Allegedly criminally set fires have destroyed nearly all of Xavante Indigenous Territory Areões, about 219,000 hectares, in the state of Mato Grosso, Brazil, according to a report by Globo News, a leading mainstream media source in Brazil. Areões is an Indigenous Territory, home to about 1,500 Xavante who are now facing the catastrophic impacts from the fires. There are about 25,000 Xavante, who live in 8 separate territories all in the state of Mato Grosso. Indigenous Territories are key to preserving the cerrado (savanna), as Indigenous Peoples have managed them for centuries, including through the use of controlled fires. Federal police are working to identify those responsible for the fire in the Indigenous Territory Areões reserve, no arrest have been made.
“The destruction of the ecosystem will have devastating effects on Xavante livelihoods and culture as the natural resources that are the basis of Xavante lives and culture are destroyed,” said Laura Graham, a Cultural Survival board member and anthropologist who has worked with the Xavante since the 1980s.
Mato Grosso state is the leading fire state and much of this is the environmentally sensitive and endangered cerrado biome. The cerrado is the largest savanna formation in South America, and originally covered about 25 percent of the Brazilian territory. the cerrado biome has less legal protections than the Amazon. While this is not the Amazon biome per se, the Amazon biome is inextricably tied to the cerrado. Major headwaters to the Amazon are located in the cerrado and as forests around these headwaters are burned or cut down, rivers and their sources dry up. Xavante leaders for decades have been fighting large scale agribusiness and mass plantations of soy which continue to pollute their water sources, deforest river headwaters and destroy the cerrado.

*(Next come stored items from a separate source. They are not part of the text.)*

(** * ArcadePay backend: the ledger state machine of [server.py]

    A shallow embedding of the Flask handlers of [server.py] and the
    properties of the token ledger they implement.

    - The three tables ([User], [Transaction], [Machine]) are finite maps
      keyed by their primary key.
    - A handler is a computation in a small state monad over the [World]:
      the committed database plus the positions reached in the two
      sources of outside values a handler consults, the wall clock
      ([datetime.utcnow]) and the identifier generator ([uuid.uuid4]).
    - Python integers are unbounded, so token amounts are [Z]; [//] is
      floor division and raises on a zero divisor. The [Integer] columns
      that store them are bounded ([fits_integer]); the tables here hold
      any [Z], so they describe the code while the stored values fit.
    - Time stamps are [Z] counts of microseconds, the resolution of
      [datetime]; [timedelta.total_seconds() > 60] is then the comparison
      of the microsecond difference with [60 * 10^6].
    - An unhandled Python exception is the response [(500, BException)];
      what had been committed before it stays committed, what had not is
      rolled back.
    - A field of a JSON body is an [option]: [None] when the key is absent,
      which is when [data.get] falls back on its default. Identifiers are
      strings, amounts are integers ([int(...)] has been applied). *)

From stdpp Require Import gmap strings list fin_maps sorting pretty.
From Stdlib Require Import ZArith Lia.

Local Open Scope Z_scope.

(** ** Models *)

(** [Transaction.status]; the handlers only ever write these three values. *)
Inductive Status := pending | verified | failed.

(** [Transaction.txn_type]. *)
Inductive TxnType := spend | purchase | refund.

#[global] Instance Status_eq_dec : EqDecision Status.
Proof. solve_decision. Defined.

#[global] Instance TxnType_eq_dec : EqDecision TxnType.
Proof. solve_decision. Defined.

(** A row of [User]; the primary key [id] is the key of the table. *)
Record User := mkUser {
  display_name    : string;
  token_balance   : Z;
  user_created_at : Z
}.

(** A row of [Transaction]; the primary key [id] is the key of the table. *)
Record Transaction := mkTransaction {
  user_id      : string;
  machine_id   : option string;
  machine_name : option string;
  tokens       : Z;
  txn_type     : TxnType;
  status       : Status;
  created_at   : Z
}.

(** A row of [Machine]; the primary key [id] is the key of the table. *)
Record Machine := mkMachine {
  name              : option string;
  tokens_per_credit : Z;
  location          : option string
}.

Record Db := mkDb {
  users        : gmap string User;
  transactions : gmap string Transaction;
  machines     : gmap string Machine
}.

(** The committed database and how many clock readings and identifiers
    have been consumed so far. *)
Record World := mkWorld {
  db    : Db;
  ticks : nat;
  draws : nat
}.

Definition empty_db : Db := mkDb ∅ ∅ ∅.

(** ** Responses *)

Record HistoryEntry := mkHistoryEntry {
  h_id           : string;
  h_type         : TxnType;
  h_tokens       : Z;
  h_machine      : string;
  h_machine_name : string;
  h_status       : Status;
  h_time         : Z
}.

(** One element of the list returned by [get_pending]:
    [{"id": .., "tokens": .., "user_id": ..}]. *)
Record PendingEntry := mkPendingEntry {
  p_id      : string;
  p_tokens  : Z;
  p_user_id : string
}.

(** The JSON bodies the handlers build. *)
Inductive Body :=
| BError (error : string)
| BFailure (message : string)
| BHealth (timestamp : Z)
| BWallet (uid : string) (bal : Z)
| BBalance (new_balance : Z)
| BPay (transaction_id : string) (new_balance : Z) (expires_in : Z)
| BCredits (credits : Z) (transaction_id : option string)
| BSuccess
| BHistory (txns : list HistoryEntry)
| BRegistered (mid : string) (nm : option string)
| BPending (txns : list PendingEntry)
| BException.

(** HTTP status code and body. *)
Definition Response : Type := Z * Body.

(** The failure signals of the specification, as the handlers phrase them. *)
Definition Unauthorized     : Response := (403, BFailure "Invalid signature").
Definition NotFound         : Response := (404, BFailure "Transaction not found").
Definition AlreadyProcessed : Response := (409, BFailure "Transaction already processed").
Definition Expired          : Response :=
  (410, BFailure "Transaction expired — tokens refunded").
Definition InsufficientTokens (have need : Z) : Response :=
  (402, BError ("Insufficient tokens. Have " +:+ pretty have +:+ ", need "
                +:+ pretty need +:+ ".")).
Definition ServerError      : Response := (500, BException).

(** ** Python helpers *)

(** [not x] is false for a present, non-empty string only. *)
Definition truthy (x : option string) : option string :=
  match x with
  | Some s => if decide (s = "") then None else Some s
  | None => None
  end.

(** [f"{x}"] for a value that is a string or [None]. *)
Definition fmt (x : option string) : string :=
  match x with
  | Some s => s
  | None => "None"
  end.

(** [a // b]: floor division, [ZeroDivisionError] on a zero divisor. *)
Definition floordiv (a b : Z) : option Z :=
  if decide (b = 0) then None else Some (a / b).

Hiparidi Top’Tiro (Xavante) spoke about the importance of the cerrado and the impacts of land grabs, “Big multinational companies like Bunge, Cargill, ADM, and Amaggi are also located in this area. These companies are destroying all of the cerrado that surrounds our lands. They are also poisoning our rivers and our children. They fly over our lands when they crop dust, dropping chemicals down onto us from the air. This is causing a lot of illness. My uncle was killed in 2003 in a fight to recoup some of our lands that are still occupied by soy farmers. There is a continuous war going on here. Another big problem is deforestation of the lands that surround our area. Our areas are so small that it limits our access to the natural resources that we need to live. The cerrado is where we hunt, where we harvest our foods; it is where the spirits reside and where we make our rituals. It is also the location of the Village of the Dead.”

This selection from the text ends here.